Pass-Through Entity Taxes (PTET): Should Your LLC Opt In for 2025?

Pass-Through Entity Taxes (PTET): Should Your LLC Opt In for 2025?

Introduction

Imagine reducing your federal tax burden while keeping your LLC compliant and strategically positioned for growth in 2025. That possibility might lie in one critical tax election: opting into a Pass-Through Entity Tax (PTET). As tax laws continue to evolve in the United States, PTET is gaining traction as a powerful workaround to the $10,000 State and Local Tax (SALT) deduction cap imposed by the Tax Cuts and Jobs Act (TCJA).

The Internal Revenue Service (IRS) has allowed states to create PTET regimes that help pass-through entities—like LLCs, S-corporations, and partnerships—deduct state taxes at the entity level. But should your LLC opt in?

In this blog, we’ll explore what PTET is, how it works, which states have adopted it, and the key factors your LLC should consider before making the election for 2025.

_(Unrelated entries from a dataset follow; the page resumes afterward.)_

(** What the loop has done when it returns. *)
Lemma tick_bodies_returned (ps : list Planet.t) :
  ∀ (i : nat) (sel : option Vector3.t) (s : State)
    (sel' : option Vector3.t) (s' : State),
    NoDup (Planet.key <$> ps) →
    tick_bodies HelioVector ps i sel s = (sel', Returned s') →
    (∀ j p, ps !! j = Some p →
       ∃ v, HelioVector (Planet.body p) (simTime s) = Some v
         ∧ planetMeshes s' !! (i + j) = Some (scene_pos v)
         ∧ (showTrails s = true →
            ∃ tr, trails s !! Planet.key p = Some tr
              ∧ trails s' !! Planet.key p = Some (tick_trail (scene_pos v) tr)))
    ∧ (∀ j, j < i → planetMeshes s' !! j = planetMeshes s !! j)
    ∧ (∀ k, k ∉ Planet.key <$> ps → trails s' !! k = trails s !! k)
    ∧ (∀ q, selected s = Some q →
         (∀ p, p ∈ ps → Planet.key p = Planet.key q →
            sel' = computeHelioPos HelioVector (Planet.body p) (simTime s))
         ∧ ((∀ p, p ∈ ps → Planet.key p ≠ Planet.key q) → sel' = sel))
    ∧ (selected s = None → sel' = sel).
Proof.
  induction ps as [|p0 ps IH]; intros i sel s sel' s' Hnd Hrun.
  - injection Hrun as <- <-. split_and!; try done.
    intros q _. split; [|done]. intros p Hp. by apply elem_of_nil in Hp.
  - apply NoDup_cons in Hnd as [Hnotin Hnd]. cbn [tick_bodies] in Hrun.
    destruct (computeHelioPos HelioVector (Planet.body p0) (simTime s))
      as [au|] eqn:Hc; [|done].
    destruct (computeHelioPos_inv _ _ _ Hc) as (v & Hv & ->).
    destruct (planetMeshes s !! i) as [m|] eqn:Hm; [|done].
    change (multiplyScalar (swap_axes v) AU_TO_UNITS) with (scene_pos v) in Hrun.
    set (s1 := set_planetMeshes (<[i := scene_pos v]> (planetMeshes s)) s) in Hrun.
    change (showTrails s1) with (showTrails s) in Hrun.
    change (trails s1) with (trails s) in Hrun.
    set (sel1 := match selected s with
                 | Some sel0 =>
                     if (Planet.key sel0 =? Planet.key p0)%string
                     then Some (swap_axes v) else sel
                 | None => sel
                 end).
    assert (Hstep : ∃ s2,
              tick_bodies HelioVector ps (S i) sel1 s2 = (sel', Returned s')
              ∧ planetMeshes s2 = <[i := scene_pos v]> (planetMeshes s)
              ∧ simTime s2 = simTime s ∧ showTrails s2 = showTrails s
              ∧ selected s2 = selected s
              ∧ (showTrails s = true →
                 ∃ tr, trails s !! Planet.key p0 = Some tr
                   ∧ trails s2 !! Planet.key p0
                     = Some (tick_trail (scene_pos v) tr))
              ∧ (∀ k, k ≠ Planet.key p0 → trails s2 !! k = trails s !! k)).
    { destruct (showTrails s) eqn:Hshow.
      - destruct (trails s !! Planet.key p0) as [tr|] eqn:Htr; [|done].
        eexists. split; [exact Hrun|]. cbn. split_and!; try done.
        + intros _. exists tr. split; [done|]. apply lookup_insert_eq.
        + intros k Hk. by apply lookup_insert_ne.
      - exists s1. split; [exact Hrun|]. by split_and!. }
    clear Hrun.
    destruct Hstep as (s2 & Hrun & Hmesh2 & Htime2 & Hshow2 & Hsel2 & Hown & Hother).
    destruct (IH _ _ _ _ _ Hnd Hrun) as (Ha & Hb & Hk & Hq & Hn).
    assert (Hkeys : ∀ p, p ∈ ps → Planet.key p ≠ Planet.key p0).
    { intros p Hp E. apply Hnotin. rewrite <- E. apply list_elem_of_fmap. by exists p. }
    split_and!.
    + intros [|j] p Hj.
      * injection Hj as <-. exists v. rewrite Nat.add_0_r. split_and!; [done| |].
        -- rewrite Hb, Hmesh2 by lia. apply list_lookup_insert_eq.
           by eapply lookup_lt_Some.
        -- intros Hshow. destruct (Hown Hshow) as (tr & Htr & Htr2).
           exists tr. split; [done|]. by rewrite Hk.
      * change ((p0 :: ps) !! S j) with (ps !! j) in Hj.
        destruct (Ha j p Hj) as (w & Hw & Hmw & Htw).
        exists w. rewrite <- Htime2. split; [done|].
        replace (i + S j) with (S i + j) by lia. split; [done|].
        rewrite <- Hshow2. intros Hshow. destruct (Htw Hshow) as (tr & Htr & Htr').
        exists tr. split; [|done]. rewrite <- Htr. symmetry. apply Hother.
        apply Hkeys. by eapply list_elem_of_lookup_2.
    + intros j Hj. rewrite Hb, Hmesh2 by lia. apply list_lookup_insert_ne. lia.
    + intros k Hnot. rewrite fmap_cons in Hnot.
      apply not_elem_of_cons in Hnot as [Hk1 Hk2]. rewrite Hk by done. by apply Hother.
    + intros q Hsel. rewrite <- Hsel2 in Hsel. destruct (Hq q Hsel) as [Hq1 Hq2].
      rewrite Hsel2 in Hsel. split.
      * intros p Hp Hkey. apply elem_of_cons in Hp as [->|Hp].
        -- rewrite Hc, Hq2.
           ++ subst sel1. rewrite Hsel. by rewrite (proj2 (String.eqb_eq _ _) (eq_sym Hkey)).
           ++ intros p Hp E. apply (Hkeys p Hp). congruence.
        -- rewrite <- Htime2. by apply Hq1.
      * intros Hnone. rewrite Hq2.
        -- subst sel1. rewrite Hsel.
           assert (Planet.key q ≠ Planet.key p0) as Hne
             by (intros E; apply (Hnone p0); [left|done]).
           by rewrite (proj2 (String.eqb_neq _ _) Hne).
        -- intros p Hp. apply Hnone. by right.
    + intros Hsel. rewrite Hn by congruence. subst sel1. by rewrite Hsel.
Qed.

(** What a frame that returns has run. *)
Lemma tick_returned (now : Q) (s s' : State) :
  tick now s = Returned s' →
  ∃ sel s2,
    tick_bodies HelioVector bodies 0 None (tick_clock now s) = (sel, Returned s2)
    ∧ planetMeshes s' = planetMeshes s2 ∧ trails s' = trails s2
    ∧ simTime s' = simTime s2 ∧ selected s' = selected s2
    ∧ info s' = match selected s2, sel with
                | Some q, Some au => InfoPlanet q au (simTime s2)
                | _, _ => info s2
                end
    ∧ camera s' = camera (updateCamera Math_cos Math_sin s2)
    ∧ rendered s' = S (rendered s2) ∧ framePending s' = true.
Proof.
  unfold tick.
  destruct (tick_bodies HelioVector bodies 0 None (tick_clock now s))
    as [sel [s2|s2]]; [|done].
  cbn. intros Hrun. exists sel, s2.
  destruct (selected s2) eqn:E, sel; cbn in Hrun; rewrite ?E in Hrun;
    try destruct (date_valid (simTime s2)); cbn in Hrun; try done;
    injection Hrun as <-; cbn; rewrite ?E; by split_and!.
Qed.

(** X4.  A frame that returns leaves every planet's mesh at the scene
    position of its ephemeris vector at the new simulation time, paused
    or not; with trails shown every trail got one push of that position
    and with trails hidden no trail changed; one more picture was
    rendered and the next frame is requested. *)
Theorem returned_frame_places_meshes (now : Q) (s s' : State) :
  tick now s = Returned s' →
  (∀ i p, bodies !! i = Some p →
     ∃ v, HelioVector (Planet.body p) (simTime s') = Some v
       ∧ planetMeshes s' !! i = Some (scene_pos v)
       ∧ (showTrails s = true →
          ∃ tr, trails s !! Planet.key p = Some tr
            ∧ trails s' !! Planet.key p = Some (tick_trail (scene_pos v) tr))
       ∧ (showTrails s = false →
          trails s' !! Planet.key p = trails s !! Planet.key p))
  ∧ rendered s' = S (rendered s) ∧ framePending s' = true.
Proof.
  intros Hrun.
  destruct (tick_returned now s s' Hrun)
    as (sel & s2 & Hloop & Hm & Ht & Htime & _ & _ & _ & Hr & Hf).
  destruct (tick_bodies_returned bodies 0 None _ _ _ bodies_keys_NoDup Hloop)
    as (Ha & _).
  pose proof (tick_bodies_step HelioVector bodies 0 None (tick_clock now s)) as Hstep.
  rewrite Hloop in Hstep. destruct Hstep as ((_&_&_&_&_&F6&_&_&_&_&F11&_) & _ & _ & Hhid).
  simpl in F6, F11, Hhid.
  destruct (tick_clock_keeps now s) as (_&_&_&_&Ct&_&_&Cs&_).
  split_and!; [|by rewrite Hr, F11; unfold tick_clock; destruct (negb _)|done].
  intros i p Hp. destruct (Ha i p Hp) as (v & Hv & Hmesh & Htrail).
  exists v. rewrite Htime, F6, Hm, Ht. split_and!; try done.
  - rewrite Cs, Ct in Htrail. done.
  - intros Hshow. rewrite Hhid, Ct by congruence. done.
Qed.

(** X5.  The info panel.  A frame that returns with a planet of the
    catalog selected writes that planet's panel from its ephemeris vector
    (axes swapped) at the new simulation time; a frame with nothing
    selected leaves the panel as it is, however it ends.  A click that
    misses clears the selection and shows the hint at once; a click that
    hits changes the selection only, the panel is rewritten by the next
    frame. *)
Theorem info_panel_follows_selection (now : Q) (s : State) :
  (∀ s' q, tick now s = Returned s' → selected s = Some q → q ∈ bodies →
     ∃ v, HelioVector (Planet.body q) (simTime s') = Some v
       ∧ info s' = InfoPlanet q (swap_axes v) (simTime s')
       ∧ selected s' = Some q)
  ∧ (selected s = None → info (state_of (tick now s)) = info s)
  ∧ (selected (click None s) = None ∧ info (click None s) = InfoHint)
  ∧ (∀ p, selected (click (Some p) s) = Some p
          ∧ info (click (Some p) s) = info s).
Proof.
  split_and!; try done.
  - intros s' q Hrun Hsel Hin.
    destruct (tick_returned now s s' Hrun)
      as (sel & s2 & Hloop & _ & _ & Htime & Hsel' & Hinfo & _).
    destruct (tick_bodies_returned bodies 0 None _ _ _ bodies_keys_NoDup Hloop)
      as (Ha & _ & _ & Hq & _).
    pose proof (tick_bodies_step HelioVector bodies 0 None (tick_clock now s)) as Hstep.
    rewrite Hloop in Hstep. destruct Hstep as ((_&_&_&F4&_&F6&_) & _).
    simpl in F4, F6.
    destruct (tick_clock_keeps now s) as (_&Csel&_).
    assert (selected (tick_clock now s) = Some q) as Hsel1 by congruence.
    destruct (Hq q Hsel1) as [Hq1 _].
    apply list_elem_of_lookup in Hin as [j Hj].
    destruct (Ha j q Hj) as (v & Hv & _).
    exists v. rewrite Htime, F6. split; [done|].
    rewrite Hinfo, Hsel', F4, Hsel1, F6.
    rewrite (Hq1 q); [|by eapply list_elem_of_lookup_2|done].
    by rewrite (computeHelioPos_Some _ _ _ _ Hv).
  - intros Hsel. unfold tick.
    pose proof (tick_bodies_step HelioVector bodies 0 None (tick_clock now s)) as Hstep.
    destruct (tick_clock_keeps now s) as (_&Csel&_).
    assert (info (tick_clock now s) = info s) as Ci.
    { unfold tick_clock. by destruct (negb _). }
    destruct (tick_bodies HelioVector bodies 0 None (tick_clock now s))
      as [sel [s2|s2]]; destruct Hstep as ((_&_&_&F4&F5&_) & _); simpl in F4, F5.
    + cbn. rewrite F4, Csel, Hsel. cbn. congruence.
    + simpl. congruence.
Qed.

(** X15.  The date on the info panel.  A frame with a planet of the
    catalog selected, an ephemeris that answers and every mesh and trail
    in place returns when the date of the new simulation time is a valid
    Date, and only then.  When it is not, the frame throws while writing
    the panel: the meshes are already at the new positions, the trails
    got their push and the camera is placed, but the panel keeps what it
    showed, nothing is rendered and no next frame is requested. *)
Theorem invalid_date_stops_frame (now : Q) (s : State) (q : Planet.t) :
  scene_ok s = true → selected s = Some q → q ∈ bodies →
  (∀ p, p ∈ bodies →
     is_Some (HelioVector (Planet.body p) (simTime (tick_clock now s)))) →
  (returned (tick now s) = date_valid (simTime (tick_clock now s)))
  ∧ (date_valid (simTime (tick_clock now s)) = false →
     ∃ s', tick now s = Thrown s'
       ∧ simTime s' = simTime (tick_clock now s)
       ∧ (∀ i p v, bodies !! i = Some p →
            HelioVector (Planet.body p) (simTime s') = Some v →
            planetMeshes s' !! i = Some (scene_pos v)
            ∧ (showTrails s = true →
               trails s' !! Planet.key p
               = tick_trail (scene_pos v) <$> trails s !! Planet.key p))
       ∧ camera s' = camera (updateCamera Math_cos Math_sin s)
       ∧ info s' = info s ∧ rendered s' = rendered s
       ∧ framePending s' = framePending s).
Proof.
  intros Hok Hsel Hin Hhelio.
  destruct (tick_clock_keeps now s) as (Cc&Csel&_&Cm&Ct&_&_&Cs&_).
  assert (info (tick_clock now s) = info s
          ∧ rendered (tick_clock now s) = rendered s
          ∧ framePending (tick_clock now s) = framePending s) as (Ci & Cr & Cf).
  { unfold tick_clock. by destruct (negb _). }
  apply scene_ok_spec in Hok as [Hlen Htr].
  unfold tick. set (s1 := tick_clock now s) in *.
  destruct (tick_bodies_returns HelioVector bodies 0 None s1 bodies_keys_NoDup)
    as (sel' & s2 & Hrun & Hnew & _ & _).
  { exact Hhelio. }
  { rewrite Cm, Hlen. simpl. lia. }
  { intros _ p Hp. destruct (Htr p Hp) as (tr & E & _). by rewrite Ct, E. }
  destruct (tick_bodies_returned bodies 0 None _ _ _ bodies_keys_NoDup Hrun)
    as (_ & _ & _ & Hq & _).
  assert (selected s1 = Some q) as Hsel1 by congruence.
  destruct (Hq q Hsel1) as [Hq1 _].
  destruct (Hhelio q Hin) as [vq Hvq].
  assert (sel' = Some (swap_axes vq)) as ->.
  { rewrite (Hq1 q Hin eq_refl). by rewrite (computeHelioPos_Some _ _ _ _ Hvq). }
  pose proof (tick_bodies_step HelioVector bodies 0 None s1) as Hstep.
  rewrite Hrun in Hstep.
  destruct Hstep as ((F1&_&_&F4&F5&F6&_&_&_&_&F11&F12) & _).
  simpl in F1, F4, F5, F6, F11, F12.
  rewrite Hrun. cbn. rewrite F4, Hsel1. cbn. rewrite F6.
  destruct (date_valid (simTime s1)); cbn; [by split|].
  split; [done|]. intros _. eexists. split; [done|]. cbn.
  split_and!; try congruence.
  - intros i p v Hp Hv. rewrite F6 in Hv.
    destruct (Hnew i p v Hp Hv) as [Hmesh Htrail].
    split; [done|]. intros Hshow. rewrite <- Ct. apply Htrail. congruence.
Qed.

What is the Pass-Through Entity Tax (PTET)?

Understanding PTET Basics

Pass-through entities (PTEs) don’t pay corporate income tax. Instead, their income “passes through” to the owners’ individual tax returns, where it’s taxed at personal income tax rates. The challenge? The $10,000 cap on SALT deductions limits how much owners can deduct on their federal returns.

PTET allows an entity to pay state income taxes directly—deducting the full amount as a business expense, not limited by the SALT cap. This effectively restores the SALT deduction above the $10,000 limit.

IRS Approval and State Implementation

In 2020, IRS Notice 2020-75 confirmed that entities paying PTET could deduct state taxes at the entity level. Following this, more than 30 states, including California, New York, Illinois, and Texas, adopted PTET programs by 2024, and more are expected to join by 2025.

Why PTET Matters in 2025

The PTET election is especially relevant for 2025 because:

  • SALT cap remains in effect until at least 2026.
  • More states have refined their PTET rules and processes.
  • Businesses are increasingly using PTET to manage federal tax liability.

States Offering PTET in 2025

Here are a few examples of states that currently offer PTET programs:

  • California: Offers an elective tax at 9.3% of qualified net income.
  • New York: Allows PTEs to pay at a rate of 6.85% to 10.9%, depending on income.
  • Illinois: Flat 4.95% entity-level tax.
  • Texas: Though it doesn’t have a state income tax, Texas provides franchise tax flexibility for PTEs.

Check with your state’s Department of Revenue for the most up-to-date guidance, as rates and eligibility vary.

Pros and Cons of Electing PTET for Your LLC

Benefits

  1. Federal Tax Savings: Entity-level deductions bypass the $10,000 SALT cap.
  2. No Double Taxation: Most states offer owner-level tax credits to offset PTET paid.
  3. Simplicity for Multi-Member LLCs: Pass-through taxation is maintained.

Potential Drawbacks

  1. Complexity in Multi-State Operations: If your LLC operates in multiple states, compliance can get tricky.
  2. Cash Flow Considerations: Paying taxes at the entity level may require earlier cash outflows.
  3. State-Specific Rules: Not all states offer PTET, and some may impose limits.

How to Elect PTET in Your State

Each state sets its own rules. Here’s a general process to opt in:

  1. Check Eligibility: Confirm your LLC qualifies as a pass-through entity under state law.
  2. Review Timing: Most states require election before a certain date (e.g., March 15 in California).
  3. Make the Election: File the appropriate form with your state’s tax department.
  4. Estimate and Pay Taxes: Make quarterly estimated PTET payments to avoid penalties.
  5. Report on Federal Return: Deduct the PTET paid as a business expense on IRS Form 1065 (partnerships) or 1120S (S-corps).

Example: Opting In for PTET in New York

  • File online through the NY Business Online Services portal.
  • Must elect by March 15 of the tax year.
  • Owners receive a PTET credit on their individual New York tax returns.

Is PTET Right for Every LLC?

Factors to Consider

  • Income Level: The more taxable income your LLC generates, the greater the PTET benefit.
  • Owner Location: If members live in non-PTET states, they may not benefit equally.
  • State Conformity: States vary on how they treat PTET credits and filings.
  • Administrative Burden: Consider if your team or accountant can handle the added complexity.

Conclusion

PTET can be a powerful tool for reducing federal tax liability, especially for high-income LLC owners in states with personal income tax. However, it’s not a one-size-fits-all solution. Carefully analyze your LLC’s structure, income level, and operating states before opting in for 2025.

Consulting with a knowledgeable tax advisor can help ensure your LLC makes the most informed decision.